I liked the first book, Path of Destruction, because it gave us the background of a Sith Lord in a way that I feel like we haven’t really seen before.  It lets us understand why he chose the path he did.  On the other hand, despite Des’s less than ideal early life, I thought that his rise to the sole Dark Lord of the Sith just seemed too easy.  While he was clearly going to survive the book, I never found myself wondering if he might not achieve his goals.  Everything just felt like a little stumble.   I enjoyed it but there were never any big surprises.  I did really like how Karpyshyn never specified Revan’s gender in this book.

And then we come to the second book.  Zannah is possibly the most sociopathic little ten year old ever.   Okay, so she does mellow out a little bit after the first few chapters but still.  She’s an interesting enough character but I still don’t feel like I got to really know her outside of “the future Sith Master.”  I also felt that maybe some of the story lines that wrapped up in this book (Caleb, Johun’s desire for revenge) might’ve had more of an impact if they had either taken more of the story or hadn’t so neatly framed the book.  On the other hand, I liked Bane’s obsession with creating a holocron because it fits nicely with his focus on the Sith archives from the previous book.  The sometimes scholar angle is an interesting facet to a Sith.

But the third book… Dynasty of Evil is absolutely the pay off.    It’s nicely paced and the story arc in place since the first book comes to its proper conclusion.  More or less.  The reappearances of characters like Lucia and Serra felt a little bit too convenient but the overall book made me okay with it.  On a related note, I also appreciated the female dominated cast in this book and that all of the characters felt fully developed.  Karpyshyn’s writing kept me interested throughout the entire book and never wishing we could just skip to the inevitable final duel between Master and Apprentice.  The only thing that really tore me out of the story was when a character had worked for years to master the difficult ‘lightsaber throw’ because if that’s not a video game action then I don’t know what is.

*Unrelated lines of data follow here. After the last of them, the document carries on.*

Lemma broadcast1_same (f : R -> R -> R) (u v : vector) :
  length u = length v -> broadcast1 f u v = Ok (map2 f u v).
Proof.
  intros H. unfold broadcast1, broadcast_axis.
  rewrite H, Nat.eqb_refl. apply map2M_pure.
Qed.

Lemma map2M_broadcast1 (f : R -> R -> R) (a b : matrix) :
  Forall2 (fun u v => length u = length v) a b ->
  map2M (broadcast1 f) a b = Ok (map2 (map2 f) a b).
Proof.
  induction 1 as [|u v a b Huv _ IH]; simpl; [reflexivity|].
  now rewrite (broadcast1_same f u v Huv), IH.
Qed.

Lemma broadcast2_same (f : R -> R -> R) (a b : matrix) :
  Forall2 (fun u v => length u = length v) a b ->
  broadcast2 f a b = Ok (map2 (map2 f) a b).
Proof.
  intros H. unfold broadcast2, broadcast_axis.
  rewrite (Forall2_length H), Nat.eqb_refl. now apply map2M_broadcast1.
Qed.

Lemma is_matrix_Forall2 (n k : nat) (a b : matrix) :
  is_matrix n k a -> is_matrix n k b ->
  Forall2 (fun u v => length u = length v) a b.
Proof.
  intros [La Ha] [Lb Hb]. subst n. revert b Lb Hb.
  induction a as [|u a IH]; intros [|v b] Lb Hb; simpl in *; try discriminate;
    constructor.
  - inversion Ha; inversion Hb; subst. unfold is_vector in *. congruence.
  - apply IH; [now inversion Ha | congruence | now inversion Hb].
Qed.

Lemma tf_op_matrix (f : R -> R -> R) (n k : nat) (a b : matrix) :
  is_matrix n k a -> is_matrix n k b ->
  broadcast_op f (T2 a) (T2 b) = Ok (T2 (map2 (map2 f) a b)).
Proof.
  intros Ha Hb. unfold broadcast_op, broadcast3, broadcast_axis. simpl.
  now rewrite (broadcast2_same f a b (is_matrix_Forall2 n k a b Ha Hb)).
Qed.

Lemma tf_op_vector (f : R -> R -> R) (u v : vector) :
  length u = length v ->
  broadcast_op f (T1 u) (T1 v) = Ok (T1 (map2 f u v)).
Proof.
  intros H. unfold broadcast_op, broadcast3, broadcast_axis. simpl.
  unfold broadcast2, broadcast_axis. simpl.
  now rewrite (broadcast1_same f u v H).
Qed.

(** A matrix against a stack of matrices of its shape: the matrix is
    repeated along the first axis. *)
Lemma tf_op_matrix_cube (f : R -> R -> R) (s n k : nat) (a : matrix) (c : cube) :
  is_matrix n k a -> is_cube s n k c ->
  broadcast_op f (T2 a) (T3 c) = Ok (T3 (map (fun m => map2 (map2 f) a m) c)).
Proof.
  intros Ha [_ Hc]. unfold broadcast_op.
  assert (E : broadcast3 f [a] c = Ok (map (fun m => map2 (map2 f) a m) c)).
  { assert (Hm : mapM (broadcast2 f a) c = Ok (map (fun m => map2 (map2 f) a m) c)).
    { induction Hc as [|m c Hm _ IH]; simpl; [reflexivity|].
      now rewrite (broadcast2_same f a m (is_matrix_Forall2 n k a m Ha Hm)), IH. }
    unfold broadcast3, broadcast_axis.
    destruct c as [|m [|m' c']]; [reflexivity | | exact Hm].
    cbn [length Nat.eqb map2M map]. cbn [mapM] in Hm.
    destruct (broadcast2 f a m); [|discriminate Hm]. cbn in Hm |- *. exact Hm. }
  simpl as_rank3. rewrite E. reflexivity.
Qed.

(** ** Running a model *)

Lemma bind_lift_ok {A B} (a : A) (r : result A) (k : A -> M B) (tr : trace) :
  r = Ok a -> bind (lift r) k tr = k a tr.
Proof. intros ->. reflexivity. Qed.

Lemma bind_lift_raise {A B} (e : exn) (r : result A) (k : A -> M B) (tr : trace) :
  r = Raise e -> bind (lift r) k tr = (Raise e, tr).
Proof. intros ->. reflexivity. Qed.

Lemma bind_ok {A B} (m : M A) (k : A -> M B) (tr tr' : trace) (a : A) :
  m tr = (Ok a, tr') -> bind m k tr = k a tr'.
Proof. unfold bind. intros ->. reflexivity. Qed.

Lemma bind_raise {A B} (m : M A) (k : A -> M B) (tr tr' : trace) (e : exn) :
  m tr = (Raise e, tr') -> bind m k tr = (Raise e, tr').
Proof. unfold bind. intros ->. reflexivity. Qed.

Lemma string_app_assoc (a b c : string) :
  ((a ++ b) ++ c = a ++ (b ++ c))%string.
Proof. induction a as [|x a IH]; simpl; [reflexivity | now rewrite IH]. Qed.

(** ** The dimension check *)

Lemma dimension_message_names_key (N : nat) (observed : list nat) (key : string) :
  exists before : string,
    dimension_message N observed key = (before ++ "'" ++ key ++ "'")%string.
Proof.
  exists ("All base-model predictions should have shape (" ++ str_of_nat N
            ++ ",), butobserved " ++ str_of_shape observed ++ " for ")%string.
  unfold dimension_message.
  rewrite !string_app_assoc. reflexivity.
Qed.

Lemma check_dimension_mismatch (N : nat) (base_pred : dict tensor)
      (key : string) (value : tensor) :
  first_mismatch N base_pred = Some (key, value) ->
  check_dimension N base_pred
  = Raise (ValueError (dimension_message N (shape value) key)).
Proof.
  unfold first_mismatch.
  induction base_pred as [|[k v] rest IH]; simpl; [discriminate|].
  destruct (negb (shape_eqb (shape v) [N])); [|exact IH].
  intros E. now inversion E.
Qed.

Lemma check_dimension_ok (N : nat) (base_pred : dict tensor) :
  Forall (fun kv => shape (snd kv) = [N]) base_pred ->
  check_dimension N base_pred = Ok tt.
Proof.
  induction 1 as [|[k v] rest Hv _ IH]; simpl in *; [reflexivity|].
  now rewrite Hv, shape_eqb_refl.
Qed.

Lemma first_mismatch_exists (N : nat) (base_pred : dict tensor)
      (k0 : string) (v0 : tensor) :
  In (k0, v0) base_pred -> shape v0 <> [N] ->
  exists key value,
    first_mismatch N base_pred = Some (key, value)
    /\ In (key, value) base_pred /\ shape value <> [N].
Proof.
  intros Hin Hne. unfold first_mismatch.
  destruct (find (fun kv => negb (shape_eqb (shape (snd kv)) [N])) base_pred)
    as [[k v]|] eqn:E.
  - apply find_some in E. destruct E as [Hi Hs]. exists k, v.
    repeat split; [exact Hi|]. simpl in Hs.
    apply negb_true_iff, shape_eqb_false in Hs. exact Hs.
  - exfalso. apply (find_none _ _ E) in Hin. simpl in Hin.
    apply negb_false_iff, shape_eqb_true in Hin. contradiction.
Qed.

Lemma model_flat_mismatch (mu sd : R) (env : latent) (X : tensor)
      (base_pred : dict tensor) (tree : option family_tree) (lw lr : R)
      (kern : kernel_func) (link_func : link) (ridge : R) (kw : kwargs)
      (tr : trace) (N D : nat) (e : exn) :
  shape X = [N; D] -> check_dimension N base_pred = Raise e ->
  model_flat mu sd env X base_pred tree lw lr kern link_func ridge kw tr
  = (Raise e, tr).
Proof.
  intros HX Hc. unfold model_flat. rewrite HX. cbn [unpack2].
  rewrite (bind_lift_ok (N, D)) by reflexivity.
  now rewrite (bind_lift_raise e).
Qed.

Lemma model_tailfree_mismatch
      (prior : tensor -> dict tensor -> option family_tree -> R -> kwargs ->
               M (tensor * list string))
      (env : latent) (X : tensor) (base_pred : dict tensor)
      (tree : option family_tree) (lw lr : R) (kw : kwargs)
      (tr : trace) (N D : nat) (e : exn) :
  shape X = [N; D] -> check_dimension N base_pred = Raise e ->
  model_tailfree prior env X base_pred tree lw lr kw tr = (Raise e, tr).
Proof.
  intros HX Hc. unfold model_tailfree. rewrite HX. cbn [unpack2].
  rewrite (bind_lift_ok (N, D)) by reflexivity.
  now rewrite (bind_lift_raise e).
Qed.

(** C3.  When [X] has shape [(N, D)] and some value of [base_pred] does not
    have shape [(N,)], both [model_flat] and [model_tailfree] raise
    [ValueError] with the message of the dimension check for the first such
    entry in dictionary order; the message ends with that entry's key between
    quotes, and the trace of declared random variables is the one the model
    started from: nothing is declared before the check, and nothing is
    broadcast or truncated. *)
Theorem dimension_check_rejects_mismatch
        (mu sd : R) (env : latent) (X : tensor) (base_pred : dict tensor)
        (tree : option family_tree) (lw lr : R) (kern : kernel_func)
        (link_func : link) (ridge : R) (kw : kwargs)
        (prior : tensor -> dict tensor -> option family_tree -> R -> kwargs ->
                 M (tensor * list string))
        (tr : trace) (N D : nat) (k0 : string) (v0 : tensor) :
  shape X = [N; D] ->
  In (k0, v0) base_pred -> shape v0 <> [N] ->
  exists (key : string) (value : tensor) (before : string),
    first_mismatch N base_pred = Some (key, value)
    /\ In (key, value) base_pred /\ shape value <> [N]
    /\ dimension_message N (shape value) key = (before ++ "'" ++ key ++ "'")%string
    /\ model_flat mu sd env X base_pred tree lw lr kern link_func ridge kw tr
       = (Raise (ValueError (dimension_message N (shape value) key)), tr)
    /\ model_tailfree prior env X base_pred tree lw lr kw tr
       = (Raise (ValueError (dimension_message N (shape value) key)), tr).
Proof.
  intros HX Hin Hne.
  destruct (first_mismatch_exists N base_pred k0 v0 Hin Hne)
    as (key & value & Hf & Hi & Hs).
  destruct (dimension_message_names_key N (shape value) key) as [before Hb].
  exists key, value, before. repeat split; try assumption.
  - apply (model_flat_mismatch _ _ _ _ _ _ _ _ _ _ _ _ _ N D); [exact HX|].
    now apply check_dimension_mismatch.
  - apply (model_tailfree_mismatch _ _ _ _ _ _ _ _ _ N D); [exact HX|].
    now apply check_dimension_mismatch.
Qed.

(** C3, on a configuration with a prediction of the wrong length. *)
Lemma dimension_check_rejects_mismatch_witness :
  exists (key : string) (value : tensor) (before : string),
    first_mismatch 2 Ex.bad_pred = Some (key, value)
    /\ In (key, value) Ex.bad_pred /\ shape value <> [2%nat]
    /\ dimension_message 2 (shape value) key = (before ++ "'" ++ key ++ "'")%string
    /\ model_flat 0 1 Ex.env Ex.X Ex.bad_pred None 1 1 rbf Ex.softmax 1 [] []
       = (Raise (ValueError (dimension_message 2 (shape value) key)), [])
    /\ model_tailfree (tail_free.prior 0 1 Ex.env Ex.softmax rbf 1 10)
                      Ex.env Ex.X Ex.bad_pred None 1 1 [] []
       = (Raise (ValueError (dimension_message 2 (shape value) key)), []).
Proof.
  apply (dimension_check_rejects_mismatch
           0 1 Ex.env Ex.X Ex.bad_pred None 1 1 rbf Ex.softmax 1 []
           (tail_free.prior 0 1 Ex.env Ex.softmax rbf 1 10) [] 2 1
           "b" (T1 [30; 40; 50])).
  - reflexivity.
  - simpl. right. left. reflexivity.
  - simpl. discriminate.
Defined.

I was a bit frustrated by the ending.  The writing in the final chapter heavily hints that Zannah’s body had been taken over by Bane… or at least that’s how I read it but the Word of God says that I (and everyone else who came to this conclusion) is wrong and we all read too much into it.  On the one hand, I’m happy that Zannah did succeed in becoming the Master but on the other hand, the writing was perhaps too ambiguous for the author’s intentions.  The epilogue left me with a ton of questions that basically go “So what’s going to happen to Set and this new Master/Apprentice pair?”  Overall though, I did enjoy the book and how everything isn’t tied up with a bow.

Upon skimming this while editing, I realized that this reflection has sounded like I’m being really mean to Drew Karpyshyn but I swear it’s not intentional!  I actually think that his more recent contributions to the Expanded Universe show his growth as a writer given how much I enjoyed reading both Dynasty of Evil and especially Annihilation.  That being said, I am definitely excited to get away from the Really Old Republic Era and move forward to the Prequel Era.  Sith Fatigue has been a killer.

Six books down, one hundred and twenty-four to go.

Originally posted on November 19, 2012.